- [What you should do] Copy each line of the records below that mentions the word "cols".

———

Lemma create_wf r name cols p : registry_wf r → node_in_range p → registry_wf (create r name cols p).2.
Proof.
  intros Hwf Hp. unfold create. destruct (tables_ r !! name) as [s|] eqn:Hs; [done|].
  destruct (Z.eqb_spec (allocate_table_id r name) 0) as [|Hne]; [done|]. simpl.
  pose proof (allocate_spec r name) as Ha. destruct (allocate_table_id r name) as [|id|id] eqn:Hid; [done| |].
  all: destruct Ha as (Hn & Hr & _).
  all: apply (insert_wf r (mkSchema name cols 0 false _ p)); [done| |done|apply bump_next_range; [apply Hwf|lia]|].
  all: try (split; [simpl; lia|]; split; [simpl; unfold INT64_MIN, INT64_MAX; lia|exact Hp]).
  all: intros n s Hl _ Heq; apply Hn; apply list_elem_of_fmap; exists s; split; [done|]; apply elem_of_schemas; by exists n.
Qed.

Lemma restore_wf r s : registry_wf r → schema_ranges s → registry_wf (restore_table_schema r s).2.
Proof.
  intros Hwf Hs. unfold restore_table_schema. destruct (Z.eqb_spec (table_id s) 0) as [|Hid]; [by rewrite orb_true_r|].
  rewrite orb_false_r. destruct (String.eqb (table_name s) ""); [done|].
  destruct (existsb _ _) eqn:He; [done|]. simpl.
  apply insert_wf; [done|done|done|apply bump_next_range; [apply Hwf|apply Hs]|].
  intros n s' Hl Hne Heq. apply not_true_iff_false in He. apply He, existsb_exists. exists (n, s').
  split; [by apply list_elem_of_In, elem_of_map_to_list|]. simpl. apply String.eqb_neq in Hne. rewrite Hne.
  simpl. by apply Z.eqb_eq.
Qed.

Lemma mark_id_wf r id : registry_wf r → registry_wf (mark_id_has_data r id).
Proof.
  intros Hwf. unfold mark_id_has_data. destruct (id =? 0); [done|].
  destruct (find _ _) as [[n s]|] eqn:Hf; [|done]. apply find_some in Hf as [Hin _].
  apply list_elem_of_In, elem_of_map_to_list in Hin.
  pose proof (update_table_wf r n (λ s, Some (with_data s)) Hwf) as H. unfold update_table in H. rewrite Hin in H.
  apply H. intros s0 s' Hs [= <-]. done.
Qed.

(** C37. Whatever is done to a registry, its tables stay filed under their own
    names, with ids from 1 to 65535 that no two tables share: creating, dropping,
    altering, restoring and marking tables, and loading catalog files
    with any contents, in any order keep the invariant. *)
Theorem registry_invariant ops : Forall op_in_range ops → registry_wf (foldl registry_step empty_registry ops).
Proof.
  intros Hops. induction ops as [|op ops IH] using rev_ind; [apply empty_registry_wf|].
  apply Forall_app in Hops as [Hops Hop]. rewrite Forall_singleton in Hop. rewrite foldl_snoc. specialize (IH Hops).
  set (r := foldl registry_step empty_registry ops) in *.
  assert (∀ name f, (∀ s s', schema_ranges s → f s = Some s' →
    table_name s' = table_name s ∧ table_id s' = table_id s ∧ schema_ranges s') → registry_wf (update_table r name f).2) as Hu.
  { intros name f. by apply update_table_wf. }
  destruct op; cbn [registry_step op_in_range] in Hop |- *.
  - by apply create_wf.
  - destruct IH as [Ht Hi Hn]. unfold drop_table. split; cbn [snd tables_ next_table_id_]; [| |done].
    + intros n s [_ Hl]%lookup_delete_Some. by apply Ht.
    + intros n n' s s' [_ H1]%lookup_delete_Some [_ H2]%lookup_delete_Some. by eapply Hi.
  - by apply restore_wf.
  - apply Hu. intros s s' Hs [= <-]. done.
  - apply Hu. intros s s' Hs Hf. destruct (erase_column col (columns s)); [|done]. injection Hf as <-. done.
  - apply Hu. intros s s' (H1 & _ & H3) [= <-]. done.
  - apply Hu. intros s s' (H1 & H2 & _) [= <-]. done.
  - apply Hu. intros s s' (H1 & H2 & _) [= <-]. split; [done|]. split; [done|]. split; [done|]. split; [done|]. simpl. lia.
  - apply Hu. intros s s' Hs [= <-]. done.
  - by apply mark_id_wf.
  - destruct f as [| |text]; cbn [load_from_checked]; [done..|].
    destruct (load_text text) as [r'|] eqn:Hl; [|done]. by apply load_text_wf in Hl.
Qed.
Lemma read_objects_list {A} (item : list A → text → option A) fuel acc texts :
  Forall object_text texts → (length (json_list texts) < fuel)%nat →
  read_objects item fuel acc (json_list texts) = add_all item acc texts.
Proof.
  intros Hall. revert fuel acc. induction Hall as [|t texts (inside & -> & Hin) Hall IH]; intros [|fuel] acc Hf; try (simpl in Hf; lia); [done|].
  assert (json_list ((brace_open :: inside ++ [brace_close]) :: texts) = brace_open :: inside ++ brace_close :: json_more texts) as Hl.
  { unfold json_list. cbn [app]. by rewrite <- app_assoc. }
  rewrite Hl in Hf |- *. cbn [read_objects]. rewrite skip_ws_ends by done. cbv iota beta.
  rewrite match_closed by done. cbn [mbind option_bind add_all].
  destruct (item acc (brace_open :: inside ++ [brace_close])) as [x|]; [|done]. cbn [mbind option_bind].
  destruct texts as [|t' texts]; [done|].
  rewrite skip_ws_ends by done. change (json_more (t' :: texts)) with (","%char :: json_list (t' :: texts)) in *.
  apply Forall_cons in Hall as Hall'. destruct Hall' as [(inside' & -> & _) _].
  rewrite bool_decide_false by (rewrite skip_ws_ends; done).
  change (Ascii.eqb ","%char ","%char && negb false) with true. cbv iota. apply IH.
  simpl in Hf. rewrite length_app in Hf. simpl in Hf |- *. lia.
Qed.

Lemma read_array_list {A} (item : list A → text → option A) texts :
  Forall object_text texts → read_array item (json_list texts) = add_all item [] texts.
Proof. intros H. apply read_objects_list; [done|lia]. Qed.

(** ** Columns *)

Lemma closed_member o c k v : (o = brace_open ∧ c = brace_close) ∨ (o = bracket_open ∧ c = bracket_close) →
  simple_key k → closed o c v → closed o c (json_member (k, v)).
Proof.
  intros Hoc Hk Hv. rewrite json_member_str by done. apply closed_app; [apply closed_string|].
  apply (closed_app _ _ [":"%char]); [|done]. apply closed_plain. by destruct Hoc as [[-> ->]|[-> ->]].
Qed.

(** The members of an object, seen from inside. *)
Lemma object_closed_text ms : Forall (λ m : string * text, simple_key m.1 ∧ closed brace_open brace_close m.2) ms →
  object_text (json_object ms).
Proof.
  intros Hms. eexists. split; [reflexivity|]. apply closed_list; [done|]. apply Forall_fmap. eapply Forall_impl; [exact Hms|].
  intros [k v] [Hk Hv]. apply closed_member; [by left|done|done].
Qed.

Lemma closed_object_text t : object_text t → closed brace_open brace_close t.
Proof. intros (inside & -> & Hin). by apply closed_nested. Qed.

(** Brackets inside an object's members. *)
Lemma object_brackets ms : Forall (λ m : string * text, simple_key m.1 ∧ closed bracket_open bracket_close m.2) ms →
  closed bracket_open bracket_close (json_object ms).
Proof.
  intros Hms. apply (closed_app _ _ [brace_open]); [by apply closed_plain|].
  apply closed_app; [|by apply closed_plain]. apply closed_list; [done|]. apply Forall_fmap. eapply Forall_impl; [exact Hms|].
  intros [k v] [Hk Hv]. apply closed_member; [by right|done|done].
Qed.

———

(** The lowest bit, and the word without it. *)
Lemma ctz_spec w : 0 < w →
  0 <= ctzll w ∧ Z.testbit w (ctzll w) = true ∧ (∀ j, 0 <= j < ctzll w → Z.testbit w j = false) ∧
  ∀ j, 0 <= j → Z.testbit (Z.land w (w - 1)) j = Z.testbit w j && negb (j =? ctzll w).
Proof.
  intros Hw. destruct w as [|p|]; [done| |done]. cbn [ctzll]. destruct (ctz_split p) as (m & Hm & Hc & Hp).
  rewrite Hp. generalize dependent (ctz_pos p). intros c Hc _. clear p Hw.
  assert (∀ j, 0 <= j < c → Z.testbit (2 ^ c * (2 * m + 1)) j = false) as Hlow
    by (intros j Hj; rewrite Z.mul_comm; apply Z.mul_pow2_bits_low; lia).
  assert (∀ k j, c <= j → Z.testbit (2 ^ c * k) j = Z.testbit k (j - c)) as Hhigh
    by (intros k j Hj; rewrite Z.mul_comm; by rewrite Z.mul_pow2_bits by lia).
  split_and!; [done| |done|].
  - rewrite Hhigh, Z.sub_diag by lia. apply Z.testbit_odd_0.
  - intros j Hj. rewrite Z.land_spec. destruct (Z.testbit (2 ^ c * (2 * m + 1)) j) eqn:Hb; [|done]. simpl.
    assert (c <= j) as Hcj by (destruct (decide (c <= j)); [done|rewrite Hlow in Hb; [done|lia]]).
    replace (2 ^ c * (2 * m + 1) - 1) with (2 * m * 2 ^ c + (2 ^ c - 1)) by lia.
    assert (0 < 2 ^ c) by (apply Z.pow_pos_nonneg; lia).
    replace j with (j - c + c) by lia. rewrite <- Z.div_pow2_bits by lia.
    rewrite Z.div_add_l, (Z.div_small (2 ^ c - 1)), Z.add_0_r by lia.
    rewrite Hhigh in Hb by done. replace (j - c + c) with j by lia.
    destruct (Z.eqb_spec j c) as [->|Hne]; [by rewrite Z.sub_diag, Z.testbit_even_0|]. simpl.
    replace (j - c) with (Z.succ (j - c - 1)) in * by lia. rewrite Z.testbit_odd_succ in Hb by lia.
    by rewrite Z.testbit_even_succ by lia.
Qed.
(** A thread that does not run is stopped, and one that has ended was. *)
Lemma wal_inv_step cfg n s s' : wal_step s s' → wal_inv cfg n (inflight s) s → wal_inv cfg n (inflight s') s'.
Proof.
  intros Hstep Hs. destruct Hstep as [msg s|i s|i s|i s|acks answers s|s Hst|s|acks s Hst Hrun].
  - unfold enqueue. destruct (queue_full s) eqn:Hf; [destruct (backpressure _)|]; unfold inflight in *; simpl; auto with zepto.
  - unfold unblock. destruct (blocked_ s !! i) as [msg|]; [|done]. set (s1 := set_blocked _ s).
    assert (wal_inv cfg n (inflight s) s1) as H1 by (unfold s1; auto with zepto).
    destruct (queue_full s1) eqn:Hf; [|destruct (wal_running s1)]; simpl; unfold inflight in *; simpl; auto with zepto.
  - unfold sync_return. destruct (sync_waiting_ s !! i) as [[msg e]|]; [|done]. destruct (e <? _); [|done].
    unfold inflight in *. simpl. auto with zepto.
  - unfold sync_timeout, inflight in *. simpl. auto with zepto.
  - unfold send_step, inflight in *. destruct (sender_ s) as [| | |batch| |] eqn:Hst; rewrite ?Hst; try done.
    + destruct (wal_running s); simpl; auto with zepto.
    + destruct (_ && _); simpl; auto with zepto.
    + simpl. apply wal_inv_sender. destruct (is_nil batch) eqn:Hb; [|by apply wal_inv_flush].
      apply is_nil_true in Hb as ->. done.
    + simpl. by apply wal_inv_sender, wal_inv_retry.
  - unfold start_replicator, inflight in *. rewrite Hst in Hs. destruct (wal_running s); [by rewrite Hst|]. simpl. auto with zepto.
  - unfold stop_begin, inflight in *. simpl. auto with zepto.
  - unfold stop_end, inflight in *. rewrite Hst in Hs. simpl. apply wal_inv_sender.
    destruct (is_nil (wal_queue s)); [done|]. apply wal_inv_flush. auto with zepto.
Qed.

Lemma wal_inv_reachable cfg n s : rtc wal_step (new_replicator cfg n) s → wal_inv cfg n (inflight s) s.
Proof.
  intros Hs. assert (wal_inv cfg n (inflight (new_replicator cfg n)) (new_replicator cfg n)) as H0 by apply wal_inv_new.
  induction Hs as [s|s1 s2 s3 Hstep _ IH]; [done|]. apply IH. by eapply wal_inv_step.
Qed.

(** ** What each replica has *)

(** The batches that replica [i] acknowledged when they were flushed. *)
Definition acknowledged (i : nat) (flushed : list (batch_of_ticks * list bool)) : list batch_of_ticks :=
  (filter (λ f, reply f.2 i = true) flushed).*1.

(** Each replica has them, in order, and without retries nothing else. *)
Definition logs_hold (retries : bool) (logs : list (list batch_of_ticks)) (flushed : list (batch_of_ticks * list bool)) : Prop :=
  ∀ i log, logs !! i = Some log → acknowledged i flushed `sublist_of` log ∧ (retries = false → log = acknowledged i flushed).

———

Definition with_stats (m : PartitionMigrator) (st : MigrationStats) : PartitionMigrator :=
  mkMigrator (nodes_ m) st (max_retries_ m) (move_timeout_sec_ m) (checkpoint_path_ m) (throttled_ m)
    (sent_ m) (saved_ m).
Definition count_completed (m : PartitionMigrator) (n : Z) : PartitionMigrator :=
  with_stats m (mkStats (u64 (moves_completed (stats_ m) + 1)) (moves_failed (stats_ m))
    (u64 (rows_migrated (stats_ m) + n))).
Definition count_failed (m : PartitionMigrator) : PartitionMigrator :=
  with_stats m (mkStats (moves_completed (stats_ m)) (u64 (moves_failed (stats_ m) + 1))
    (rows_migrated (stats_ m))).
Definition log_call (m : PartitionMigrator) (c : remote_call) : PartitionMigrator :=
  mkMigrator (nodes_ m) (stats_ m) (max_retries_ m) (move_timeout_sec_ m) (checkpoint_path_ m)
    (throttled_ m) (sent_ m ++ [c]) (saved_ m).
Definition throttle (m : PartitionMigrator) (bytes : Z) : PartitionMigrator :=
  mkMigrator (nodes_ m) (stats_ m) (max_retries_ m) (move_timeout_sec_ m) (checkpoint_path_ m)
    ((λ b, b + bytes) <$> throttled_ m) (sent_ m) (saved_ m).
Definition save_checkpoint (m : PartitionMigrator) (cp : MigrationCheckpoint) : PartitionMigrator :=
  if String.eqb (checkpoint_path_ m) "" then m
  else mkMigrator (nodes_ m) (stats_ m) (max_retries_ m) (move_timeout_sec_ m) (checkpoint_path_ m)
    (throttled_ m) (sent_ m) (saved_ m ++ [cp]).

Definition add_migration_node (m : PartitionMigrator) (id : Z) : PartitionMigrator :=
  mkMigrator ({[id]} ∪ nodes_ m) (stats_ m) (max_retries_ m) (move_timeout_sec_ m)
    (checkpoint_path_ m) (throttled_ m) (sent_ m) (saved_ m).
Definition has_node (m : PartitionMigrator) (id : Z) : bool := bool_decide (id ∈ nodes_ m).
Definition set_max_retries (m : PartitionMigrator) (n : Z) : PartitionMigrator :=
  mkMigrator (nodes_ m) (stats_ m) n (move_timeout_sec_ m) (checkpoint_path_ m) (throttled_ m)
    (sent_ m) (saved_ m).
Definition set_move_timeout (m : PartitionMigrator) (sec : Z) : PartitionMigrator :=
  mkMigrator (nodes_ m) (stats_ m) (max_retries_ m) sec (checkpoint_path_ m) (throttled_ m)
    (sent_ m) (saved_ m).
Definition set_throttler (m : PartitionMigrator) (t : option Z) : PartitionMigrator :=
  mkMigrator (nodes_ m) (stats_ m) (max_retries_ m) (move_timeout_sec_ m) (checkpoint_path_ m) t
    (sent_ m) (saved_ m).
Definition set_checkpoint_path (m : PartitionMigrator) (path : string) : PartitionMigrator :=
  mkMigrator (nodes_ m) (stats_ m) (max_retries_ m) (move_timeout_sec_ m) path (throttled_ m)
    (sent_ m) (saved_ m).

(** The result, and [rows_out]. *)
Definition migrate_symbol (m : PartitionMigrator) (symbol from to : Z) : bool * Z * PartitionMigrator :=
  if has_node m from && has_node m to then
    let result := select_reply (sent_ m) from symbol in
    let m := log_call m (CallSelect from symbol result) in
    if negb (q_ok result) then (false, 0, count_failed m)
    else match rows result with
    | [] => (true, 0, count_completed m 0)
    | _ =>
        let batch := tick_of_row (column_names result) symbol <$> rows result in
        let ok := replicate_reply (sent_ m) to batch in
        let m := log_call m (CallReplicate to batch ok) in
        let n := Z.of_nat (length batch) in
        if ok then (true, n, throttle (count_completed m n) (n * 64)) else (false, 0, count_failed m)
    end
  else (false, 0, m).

———

- [Written answer]
Lemma create_wf r name cols p : registry_wf r → node_in_range p → registry_wf (create r name cols p).2.
  all: apply (insert_wf r (mkSchema name cols 0 false _ p)); [done| |done|apply bump_next_range; [apply Hwf|lia]|].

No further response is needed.